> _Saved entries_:
Definition withStorage (p : CoveringPlan) (id : Z) (cs : list PlanConnection) (d : PlanDiagnostics)
    (allocations : list StorageAllocation) (syncs : list SynchronizationStep) (ss : list PlanStep) (es : list PlanStepEdge) :
    CoveringPlan :=
  mkPlan id (sourceBindingHash p) (sourceBindingCandidate p) (instances p) (MappingPlan.connections p) (placements p) cs
    (globalParameters p) (totalCost p) (accumulatedCost p) (scoreSource p) (analysisEvents p) (shapeSamples p)
    (shapeAggregation p) (shapeMaxVariants p) (shapeProfileCanonical p) d (schemaVersion p) (materialized p) (graphHash p)
    (targetHash p) (machineHash p) (layoutHash p) (ruleHash p) allocations syncs ss es.

Variable cast_out_of_range : double → Z.

(** The peak of the scheduled stream, or of the steps when the machine cannot run the stream;
    with the notes so far and the reasons an analysis records. *)
Definition occupancy (graph : WorkloadGraph) (machine : MachineModel) (probe : CoveringPlan) (st : StorageState) :
    result storage_error (gmap string Z * StorageState) :=
  match buildPlanEvents cast_out_of_range probe machine (Some graph) with
  | Ok dag =>
    match analyzeStorageLiveness (MappingPlan.allocations probe) dag
            (scheduleNormalizedEvents cast_out_of_range (events dag) machine []) with
    | Ok liveness => Ok (peakBytes liveness, st)
    | Err e =>
      st ← recordIncomplete (materialized probe) ("storage plan: the plan's live ranges could not be established: " +:+ livenessMessage e) st;
      Ok (∅, st)
    end
  | Err _ =>
    scaled ← mapM weighted (MappingPlan.allocations probe);
    match computePeakStorage scaled with
    | Err e => Err (PeakFails e)
    | Ok peak =>
      Ok (peak, addNote "storage plan: occupancy summarized from the plan-step DAG (the machine does not model every event resource)" st)
    end
  end.

Definition finalizeStoragePlan (graph : WorkloadGraph) (plan : CoveringPlan) (machine : MachineModel) :
    result storage_error CoveringPlan :=
  placed ← placementsByNode plan;
  _ ← placementsCover graph placed;
  topo ← topologicalOrder graph;
  steps ← assignSteps graph plan topo;
  st ← allocations_of graph plan machine placed steps topo;
  let allocations := reuse (readableFor graph st) (ps_allocations st) in
  let edges := sortEdges (stepEdgesOf graph plan steps ++ requiredReuseEdgesFor allocations) in
  let cs := imap (finalizedConnection st) (connectionPlans plan) in
  let probe := withStorage plan (plan_id plan) cs (diagnostics plan) allocations (synchronization plan) (sp_steps steps) edges in
  '(peak, st) ← occupancy graph machine probe st;
  notes ← fold_result (checkCapacity machine allocations) (ps_notes st) (in_order peak);
  let d := mkPlanDiagnostics (errors (diagnostics plan)) (warnings (diagnostics plan)) (searchTruncated (diagnostics plan))
             notes (bool_decide (ps_reasons st = [])) (ps_reasons st) (ps_decisions st) in
  let final := withStorage plan (plan_id plan) cs d allocations (synchronizations steps) (sp_steps steps) (sortEdges edges) in
  Ok (withStorage plan (computePlanId final) cs d allocations (synchronizations steps) (sp_steps steps) (sortEdges edges)).
End finalize.

(** ** Buffers are shared safely *)
Definition PositionIds (allocations : list StorageAllocation) : Prop :=
  ∀ i a, allocations !! i = Some a → al_id a = Z.of_nat i + 1.

Lemma indexOf_position allocations j : PositionIds allocations → (j < length allocations)%nat →
  indexOf allocations !! (Z.of_nat j + 1) = Some j.
Proof.
  intros Hp. unfold indexOf.
  assert (∀ n, (n <= length allocations)%nat → ∀ j, (j < n)%nat →
    foldl (λ (m : gmap Z nat) p, <[al_id p.2 := p.1]> m) ∅ (imap (λ i a, (i, a)) (take n allocations)) !! (Z.of_nat j + 1) = Some j) as Hn.
  { induction n as [|n IH]; intros Hle k Hk; [lia|]. destruct (lookup_lt_is_Some_2 allocations n) as [a Ha]; [lia|].
    rewrite (take_S_r _ _ _ Ha), imap_app, foldl_app. cbn [imap foldl]. rewrite length_take, Nat.min_l by lia. cbn.
    rewrite Nat.add_0_r, (Hp n a Ha). destruct (decide (k = n)) as [->|Hne].
    - by rewrite lookup_insert_eq.
    - rewrite lookup_insert_ne by lia. apply IH; lia. }
  intros Hj. specialize (Hn (length allocations) ltac:(lia) j Hj). by rewrite firstn_all in Hn.
Qed.

(** [i] reaches the unshared allocation [r] in [k] aliases. *)
Fixpoint Chain (allocations : list StorageAllocation) (k i r : nat) : Prop :=
  match k with
  | O => i = r ∧ ∃ a, allocations !! i = Some a ∧ aliasOf a = None
  | S k => ∃ a j, allocations !! i = Some a ∧ aliasOf a = Some (Z.of_nat j + 1) ∧ (j < length allocations)%nat ∧
             Chain allocations k j r
  end.

Lemma chain_root allocations k : ∀ fuel i r, PositionIds allocations → Chain allocations k i r → (k <= fuel)%nat →
  rootIndex_loop fuel allocations i = r.
Proof.
  induction k as [|k IH]; intros fuel i r Hp; cbn [Chain].
  - intros [<- (a & Ha & Hn)] _. destruct fuel; [done|]. cbn. rewrite Ha. cbn. by rewrite Hn.
  - intros (a & j & Ha & Hal & Hj & Hc) Hle. destruct fuel as [|fuel]; [lia|]. cbn. rewrite Ha. cbn. rewrite Hal, indexOf_position by done.
    apply IH; [done|done|lia].
Qed.

Section reuse.
Variable readableBy : StorageAllocation → list Z.
Variable base : list StorageAllocation.
Hypothesis positions : PositionIds base.
Hypothesis fresh : ∀ a, a ∈ base → aliasOf a = None ∧ beginStep a <= endStep a.

Local Abbreviation n := (length base).

(** The allocations differ from [base] in what they alias only. *)
Definition SameBut (allocations : list StorageAllocation) : Prop :=
  Forall2 (λ a a', a' = a ∨ ∃ target, a' = withAlias target a) base allocations.

Lemma same_lookup allocations i a' : SameBut allocations → allocations !! i = Some a' →
  ∃ a, base !! i = Some a ∧ (a' = a ∨ ∃ target, a' = withAlias target a).
Proof. intros Hs Ha'. destruct (Forall2_lookup_r _ _ _ _ _ Hs Ha') as (a & Ha & Hor). eauto. Qed.
Lemma same_length allocations : SameBut allocations → length allocations = n.
Proof. intros Hs. symmetry. by eapply Forall2_length. Qed.
Lemma same_positions allocations : SameBut allocations → PositionIds allocations.
Proof.
  intros Hs i a' (a & Ha & Hor)%(same_lookup _ _ _ Hs). rewrite <- (positions i a Ha). by destruct Hor as [->|[t ->]].
Qed.

(** A buffer can hold what takes it over. *)
Definition Fits (a r : StorageAllocation) : Prop :=
  al_memory a = al_memory r ∧ al_bytes a <= al_bytes r ∧ simultaneousOccurrences a <= simultaneousOccurrences r.

(** [i] took over a buffer that its writer reads. *)
Definition TookOver (allocations : list StorageAllocation) (i : nat) : Prop :=
  ∃ b x target, base !! i = Some b ∧ allocations !! i = Some x ∧ aliasOf x = Some target ∧ target ∈ readableBy b.

(** [x], at [i], is over before [y], at [j], begins; or as it does, when [j] took over. *)
Definition Before (allocations : list StorageAllocation) (x y : StorageAllocation) (j : nat) : Prop :=
  endStep x < beginStep y ∨ (endStep x = beginStep y ∧ TookOver allocations j).

Record Sharing (later : nat) (allocations : list StorageAllocation) (root : nat → nat) : Prop := {
  sh_same : SameBut allocations;
  sh_chain i : (i < n)%nat → (root i < n)%nat ∧ ∃ k, (k <= later)%nat ∧ Chain allocations k i (root i);
  sh_unprocessed i a : (later <= i)%nat → allocations !! i = Some a → aliasOf a = None;
  sh_fits i a r : base !! i = Some a → base !! root i = Some r → Fits a r ∧ (i ≠ root i → borrowed a = false ∧ borrowed r = false);
  sh_after i a r : base !! i = Some a → base !! root i = Some r → i ≠ root i → endStep r <= beginStep a;
  sh_disjoint i j a b : base !! i = Some a → base !! j = Some b → i ≠ j → root i = root j →
    Before allocations a b j ∨ Before allocations b a i;
}.

Lemma sharing_initial : Sharing 0 base id.
Proof.
  assert (SameBut base) as Hs by (apply Forall2_same_length_lookup_2; [done|]; intros i x y Hx Hy; left; congruence).
  split; try done.
  - intros i Hi. split; [done|]. exists 0%nat. split; [lia|]. split; [done|].
    destruct (lookup_lt_is_Some_2 base i Hi) as [a Ha]. exists a. split; [done|]. apply fresh. by eapply list_elem_of_lookup_2.
  - intros i a _ Ha. apply fresh. by eapply list_elem_of_lookup_2.
  - intros i a r Ha Hr. unfold id in Hr. rewrite Ha in Hr. injection Hr as <-. split; [|done]. split_and!; [done|lia|lia].
Qed.

Lemma sharing_root later allocations root i : Sharing later allocations root → (later <= n)%nat → (i < n)%nat →
  rootIndex allocations i = root i.
Proof.
  intros HS Hle Hi. destruct (sh_chain _ _ _ HS i Hi) as (_ & k & Hk & Hc). unfold rootIndex.
  eapply chain_root; [by eapply same_positions, sh_same|exact Hc|]. rewrite (same_length _ (sh_same _ _ _ HS)). lia.
Qed.

Lemma chain_end allocations k i r : Chain allocations k i r → ∃ a, allocations !! r = Some a ∧ aliasOf a = None.
Proof. revert i. induction k as [|k IH]; intros i; cbn; [intros [<- ?]; eauto|]. intros (a & j & _ & _ & _ & Hc). by eapply IH. Qed.

(** Joining the tree of [later] to the root [c]. *)
Lemma chain_other allocations later a' k i r b : allocations !! later = Some b → aliasOf b = None → r ≠ later →
  Chain allocations k i r → Chain (<[later := a']> allocations) k i r.
Proof.
  intros Hb Hn Hr. revert i. induction k as [|k IH]; intros i; cbn [Chain].
  - intros [<- (a & Ha & Hal)]. split; [done|]. exists a. by rewrite list_lookup_insert_ne by done.
  - intros (a & j & Ha & Hal & Hj & Hc). exists a, j.
    assert (i ≠ later) by (intros ->; congruence). rewrite list_lookup_insert_ne, length_insert by done. auto.
Qed.

Lemma chain_join allocations later c a k i b : allocations !! later = Some b → aliasOf b = None → c ≠ later →
  allocations !! c = Some a → aliasOf a = None → al_id a = Z.of_nat c + 1 →
  Chain allocations k i later → Chain (<[later := withAlias (al_id a) b]> allocations) (S k) i c.
Proof.
  intros Hb Hn Hc Ha Hal Hid. revert i. induction k as [|k IH]; intros i.
  - intros [-> _]. cbn. exists (withAlias (al_id a) b), c. rewrite list_lookup_insert_eq by (by eapply lookup_lt_Some).
    split; [done|]. split; [cbn; by rewrite Hid|]. rewrite length_insert. split; [by eapply lookup_lt_Some|]. split; [done|].
    exists a. by rewrite list_lookup_insert_ne.
  - intros (x & j & Hx & Hxal & Hj & Hch). exists x, j. assert (i ≠ later) by (intros ->; congruence).
    rewrite list_lookup_insert_ne, length_insert by done. split_and!; [done..|]. by apply IH.
Qed.

Lemma lastUse_spec allocations later candidate a m : rootLastUse allocations later candidate a <= m ↔
  endStep a <= m ∧ ∀ o x, o ≠ later → allocations !! o = Some x → rootIndex allocations o = candidate → endStep x <= m.
Proof.
  unfold rootLastUse.
  assert (∀ os last, foldl (λ last other,
    if bool_decide (other ≠ later) && bool_decide (rootIndex allocations other = candidate) then
      from_option (λ o, Z.max last (endStep o)) last (allocations !! other) else last) last os <= m ↔
    last <= m ∧ ∀ o x, o ∈ os → o ≠ later → allocations !! o = Some x → rootIndex allocations o = candidate → endStep x <= m) as Hf.
  { induction os as [|o os IH]; intros last; cbn [foldl]; [split; [intros ?; split; [done|]; by intros ? ? ?%elem_of_nil|by intros [? _]]|].
    rewrite IH. setoid_rewrite elem_of_cons.
    destruct (decide (o ≠ later)) as [Hne|Hne]; [rewrite (bool_decide_true _ Hne)|rewrite (bool_decide_false _ Hne)]; cbn [andb]; [|naive_solver].
    destruct (decide (rootIndex allocations o = candidate)) as [Hr|Hr]; [rewrite (bool_decide_true _ Hr)|rewrite (bool_decide_false _ Hr); naive_solver].
    destruct (allocations !! o) as [x|] eqn:Hx; cbn; [|naive_solver]. rewrite Z.max_lub_iff. naive_solver. }
  rewrite Hf. split; intros [? Hall]; (split; [done|]); intros o x.
  - intros Hne Hx. apply Hall; [|done|done]. apply elem_of_seq. apply lookup_lt_Some in Hx. lia.
  - intros _. apply Hall.
Qed.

> _Exercise objective_:
Find the line with "Before allocations a" in the entries above. Retype it and each line after it, exactly, through the line with "Lemma sharing_root later", and stop there.

> _Exercise output_:
    Before allocations a b j ∨ Before allocations b a i;
}.

Lemma sharing_initial : Sharing 0 base id.
Proof.
  assert (SameBut base) as Hs by (apply Forall2_same_length_lookup_2; [done|]; intros i x y Hx Hy; left; congruence).
  split; try done.
  - intros i Hi. split; [done|]. exists 0%nat. split; [lia|]. split; [done|].
    destruct (lookup_lt_is_Some_2 base i Hi) as [a Ha]. exists a. split; [done|]. apply fresh. by eapply list_elem_of_lookup_2.
  - intros i a _ Ha. apply fresh. by eapply list_elem_of_lookup_2.
  - intros i a r Ha Hr. unfold id in Hr. rewrite Ha in Hr. injection Hr as <-. split; [|done]. split_and!; [done|lia|lia].
Qed.

Lemma sharing_root later allocations root i : Sharing later allocations root → (later <= n)%nat → (i < n)%nat →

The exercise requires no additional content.